Categorical or "class" variables that characterize the sample
observations are used to classify both recipients and donors into
imputation cells (i.e., classes). Within each imputation cell, the
recipients’ missing values are imputed from the values of the donors.
Variables that are considered important predictors of the data to be
imputed are the primary candidates for use as class variables. The
underlying assumption is that the recipients have similar values with
regard to the measure of interest as the donors and that the data
associated with the donors within the same imputation cell are
appropriate for the imputation of the missing values (Cox, 1980).

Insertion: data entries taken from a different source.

(** An integer of more than 53 bits rounds to a Number that is not zero
    and not NaN. *)
Lemma round_aux_large (k : positive) :
  (53 < bits k)%nat ->
  match binary_round_aux Js.prec Js.emax false (Zpos k) 0 loc_Exact with
  | S754_finite false _ _ | S754_infinity false => True
  | _ => False
  end.
Proof.
  intros Hk. pose proof (bits_bounds k) as [Hlo Hhi].
  set (d := Z.of_nat (bits k)) in *.
  assert (Hd : 53 < d) by (unfold d; lia).
  unfold binary_round_aux, shr_fexp. cbn [shr_record_of_loc].
  replace (Zdigits2 (Zpos k) + 0) with d
    by (unfold d, bits; cbn [Zdigits2]; rewrite positive_nat_Z; lia).
  assert (Hf : fexp Js.prec Js.emax d - 0 = d - 53)
    by (unfold fexp, emin, Js.prec, Js.emax; lia).
  rewrite Hf.
  pose proof (shr_m_shr (Build_shr_record (Zpos k) false false) 0 (d - 53)) as Hm1.
  cbn [shr_m] in Hm1. specialize (Hm1 ltac:(lia) ltac:(lia)).
  assert (He1 : snd (shr (Build_shr_record (Zpos k) false false) 0 (d - 53)) = d - 53)
    by (unfold shr; destruct (d - 53) eqn:E; cbn [snd]; lia).
  destruct (shr (Build_shr_record (Zpos k) false false) 0 (d - 53)) as [mrs1 e1].
  cbn [fst snd] in Hm1, He1. subst e1.
  assert (Hpow : 2 ^ (d - 1) = 2 ^ 52 * 2 ^ (d - 53))
    by (rewrite <- Z.pow_add_r by lia; f_equal; lia).
  assert (Hpow' : 2 ^ d = 2 ^ 53 * 2 ^ (d - 53))
    by (rewrite <- Z.pow_add_r by lia; f_equal; lia).
  assert (Hp0 : 0 < 2 ^ (d - 53)) by (apply Z.pow_pos_nonneg; lia).
  assert (H1 : 2 ^ 52 <= shr_m mrs1 < 2 ^ 53).
  { rewrite Hm1. split.
    - apply Z.div_le_lower_bound; [exact Hp0|]. rewrite Z.mul_comm. lia.
    - apply Z.div_lt_upper_bound; [exact Hp0|]. rewrite Z.mul_comm. lia. }
  set (m2 := round_nearest_even (shr_m mrs1) (loc_of_shr_record mrs1)).
  assert (H2 : 2 ^ 52 <= m2 <= 2 ^ 53).
  { unfold m2, round_nearest_even.
    destruct (loc_of_shr_record mrs1) as [|[]]; try lia.
    destruct (Z.even (shr_m mrs1)); lia. }
  assert (Hd2 : Zdigits2 m2 <= 54).
  { apply Zdigits2_le; [|lia]. change (2 ^ 54) with (2 * 2 ^ 53). lia. }
  set (n2 := fexp Js.prec Js.emax (Zdigits2 m2 + (d - 53)) - (d - 53)).
  assert (Hn2 : n2 <= 1) by (unfold n2, fexp, emin, Js.prec, Js.emax; lia).
  assert (H3 : 0 < shr_m (fst (shr (Build_shr_record m2 false false) (d - 53) n2))).
  { destruct (Z_le_gt_dec n2 0) as [Hle|Hgt].
    - unfold shr. destruct n2 as [|q|q]; cbn [fst shr_m]; lia.
    - replace n2 with 1 by lia.
      rewrite shr_m_shr by (cbn [shr_m]; lia). cbn [shr_m].
      apply Z.div_str_pos. change (2 ^ 1) with 2. lia. }
  destruct (shr (Build_shr_record m2 false false) (d - 53) n2) as [mrs2 e2].
  cbn [fst] in H3.
  destruct (shr_m mrs2) as [|q|q]; try lia.
  destruct (e2 <=? Js.emax - Js.prec); exact I.
Qed.

(** A negative integer is a Number below zero, whatever its size. *)
Lemma negative_below_zero (k : positive) :
  Js.ge (Js.of_Z (Zneg k)) (Js.of_Z 0) = false.
Proof.
  destruct (le_gt_dec (bits k) 53) as [Hle|Hgt].
  - pose proof (of_Z_pos k Hle) as Hpos.
    unfold Js.of_Z, binary_normalize, binary_round in *.
    destruct (shl_align k 0 _) as [mz ez].
    rewrite round_aux_opp, Hpos. reflexivity.
  - unfold Js.of_Z, binary_normalize, binary_round, shl_align.
    replace (Zpos (digits2_pos k) + 0) with (Z.of_nat (bits k))
      by (unfold bits; rewrite positive_nat_Z; lia).
    assert (Hf : fexp Js.prec Js.emax (Z.of_nat (bits k)) - 0 = Z.of_nat (bits k) - 53)
      by (unfold fexp, emin, Js.prec, Js.emax; lia).
    rewrite Hf.
    destruct (Z.of_nat (bits k) - 53) as [|q|q] eqn:E; try lia.
    rewrite round_aux_opp.
    pose proof (round_aux_large k Hgt) as Hl.
    destruct (binary_round_aux Js.prec Js.emax false (Zpos k) 0 loc_Exact)
      as [[]|[]| |[] m e]; try contradiction; reflexivity.
Qed.

(** X21.  [validatePrice] refuses every negative integer written in decimal
    digits, however long; [-0] is not one of them. *)
Theorem validatePrice_rejects_negatives (d : string) :
  all_digits d = true -> 0 < decimal_value 0 d ->
  validatePrice ("-" ++ d) = false.
Proof.
  intros Hd Hv.
  assert (Hscan : Js.scan_decimal (String "-" d)
                  = Some (Js.of_Z (- decimal_value 0 d), EmptyString)).
  { destruct d as [|c d]; [cbn in Hv; lia|].
    pose proof (digits_all _ Hd 0 0) as Hdig.
    assert (Hs : Js.scan_decimal (String "-" (String c d))
                 = let '(i, ni, s2) := Js.digits 10 (String c d) 0 0 in
                   let '(m, nf, s3) :=
                     match s2 with
                     | String "." t =>
                         let '(m, nf, s3) := Js.digits 10 t i 0 in
                         if (ni =? 0) && (nf =? 0) then (i, 0, s2) else (m, nf, s3)
                     | _ => (i, 0, s2)
                     end in
                   if (ni =? 0) && (nf =? 0) then None
                   else let '(e, s4) := Js.exponent_part s3 in
                        Some (Js.decimal true m (e - nf), s4)).
    { cbn [all_digits] in Hd. apply andb_true_iff in Hd. destruct Hd as [Hc _].
      by_digit c Hc; reflexivity. }
    rewrite Hs, Hdig. cbn [String.length].
    replace (0 + Z.of_nat (S (String.length d)) =? 0) with false
      by (symmetry; apply Z.eqb_neq; lia).
    cbn [andb Js.exponent_part]. f_equal. f_equal.
    unfold Js.decimal. change (0 - 0) with 0.
    destruct (decimal_value 0 (String c d)) as [|k|k]; try lia.
    change (10 ^ 0) with 1. now rewrite Z.mul_1_r. }
  unfold validatePrice, Js.parseFloat.
  change (Js.trim_start ("-" ++ d)) with (String "-" d). rewrite Hscan.
  destruct (decimal_value 0 d) as [|k|k]; try lia.
  change (- Zpos k) with (Zneg k). rewrite negative_below_zero.
  apply andb_false_r.
Qed.

End Prices.

(** ** Page zero, and the search with wild cards *)

Section Edges.

Variable pg : Pg.

Lemma of_Z_opp (k : positive) : Js.of_Z (Zneg k) = SFopp (Js.of_Z (Zpos k)).
Proof.
  unfold Js.of_Z, binary_normalize, binary_round.
  destruct (shl_align k 0 _) as [mz ez]. apply round_aux_opp.
Qed.

Lemma mul_minus_one (l : Z) :
  0 < l < 2 ^ 53 -> Js.mul (Js.of_Z (-1)) (Js.of_Z l) = Js.of_Z (- l).
Proof.
  intros Hl. destruct l as [|k|k]; try lia.
  change (- Zpos k) with (Zneg k). rewrite (of_Z_opp k).
  pose proof (mul_of_Z 1 (Zpos k) ltac:(lia) ltac:(lia) ltac:(lia)) as Hone.
  replace (1 * Zpos k) with (Zpos k) in Hone by lia.
  apply (eq_trans (y := SFopp (Js.mul (Js.of_Z 1) (Js.of_Z (Zpos k)))));
    [|exact (f_equal SFopp Hone)].
  assert (Hk : (bits k <= 53)%nat) by (apply bits_le; change (Z.of_nat 53) with 53; lia).
  assert (Hm : Js.of_Z (-1) = S754_finite true 4503599627370496 (-52))
    by (vm_compute; reflexivity).
  assert (Hp : Js.of_Z 1 = S754_finite false 4503599627370496 (-52))
    by (vm_compute; reflexivity).
  rewrite (of_Z_pos k Hk), Hm, Hp. unfold int_float, Js.mul, SFmul.
  cbn [xorb]. apply round_aux_opp.
Qed.

(** X22.  [page=0] with a positive limit: the offset is the negative of the
    limit, the store refuses it, and the answer is 500. *)
Theorem listing_page_zero (q : Listing.query) (l : Z) (w : World) :
  count_of (Listing.page q) 1 = Some 0 ->
  count_of (Listing.limit q) 10 = Some l ->
  0 < l < 2 ^ 53 ->
  int_in pg (Js.Num (Js.of_Z (- l))) = Some (- l) ->
  rejected_price (Listing.min_price q) = false ->
  rejected_price (Listing.max_price q) = false ->
  spec_offset q = Js.of_Z (- l)
  /\ code (fst (get_products pg q w)) = 500
  /\ db (snd (get_products pg q w)) = db w.
Proof.
  intros Hp Hl Hr Hin Hmin Hmax.
  assert (Hoff : spec_offset q = Js.of_Z (- l)).
  { unfold spec_offset, spec_page, spec_limit.
    rewrite (count_of_number _ _ _ Hp), (count_of_number _ _ _ Hl).
    assert (Hsub : Js.sub (Js.of_Z 0) (Js.of_Z 1) = Js.of_Z (-1))
      by (vm_compute; reflexivity).
    rewrite Hsub.
    now apply mul_minus_one. }
  split; [exact Hoff|]. split; [|apply get_products_db].
  destruct (get_products_code pg q w Hmin Hmax) as [H200|H500]; [|exact H500].
  exfalso.
  destruct (get_products_ok pg q w H200) as (bs & n & o & _ & _ & Ho & _).
  rewrite Hoff, Hin in Ho. injection Ho as Ho. lia.
Qed.

Lemma lower_ascii_escape (c : ascii) :
  Ascii.eqb c backslash = false -> Ascii.eqb (lower_ascii c) backslash = false.
Proof.
  intros H. unfold lower_ascii.
  destruct ((65 <=? nat_of_ascii c) && (nat_of_ascii c <=? 90))%nat eqn:E; [|exact H].
  apply andb_true_iff in E. destruct E as [E1 E2].
  apply Nat.leb_le in E1, E2.
  assert (Hc : exists k, (k <= 25)%nat /\ nat_of_ascii c = (65 + k)%nat)
    by (exists (nat_of_ascii c - 65)%nat; lia).
  destruct Hc as (k & Hk & ->).
  do 26 (destruct k as [|k]; [reflexivity|]). lia.
Qed.

Lemma lower_no_escape (s : string) : no_escape s = true -> no_escape (lower s) = true.
Proof.
  induction s as [|c s IH]; simpl; [reflexivity|]. intros H.
  apply andb_true_iff in H. destruct H as [Hc Hs].
  apply negb_true_iff in Hc.
  rewrite (lower_ascii_escape c Hc). simpl. auto.
Qed.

Class variables are typically ordered in accordance with
predictive importance (i.e., more important predictors are ranked
higher). If there are fewer donors than recipients in a cell, then the
procedure will begin collapsing over the categories of the class
variables, starting at the bottom of the list and working up, until a
sufficient number of donors are available.
MEPS event types
MEPS expenditure data are imputed separately for each of
10 event types: hospital inpatient stays, hospital outpatient department
visits, emergency room visits, office-based visits (physician and
non-physician), home health (agency and paid independent), dental, other
medical equipment/supplies, and prescription medications. Separate
imputations are conducted for each event type because the relevant
variables and statistically significant correlates are not consistent
across the event types. Therefore, for each event type, the class
variables are evaluated and chosen separately, but some of the same
class variables are used across different event types. For example, the
class variables for the imputations of both emergency room expenditures
and dental expenditures include patient age. While the same class
variable may be used across multiple event types, the specification of
the specific categories for the variable used in the individual
imputations may differ. The remainder of this paper discusses the
process by which variables are evaluated and selected for use in the
creation of imputation cells.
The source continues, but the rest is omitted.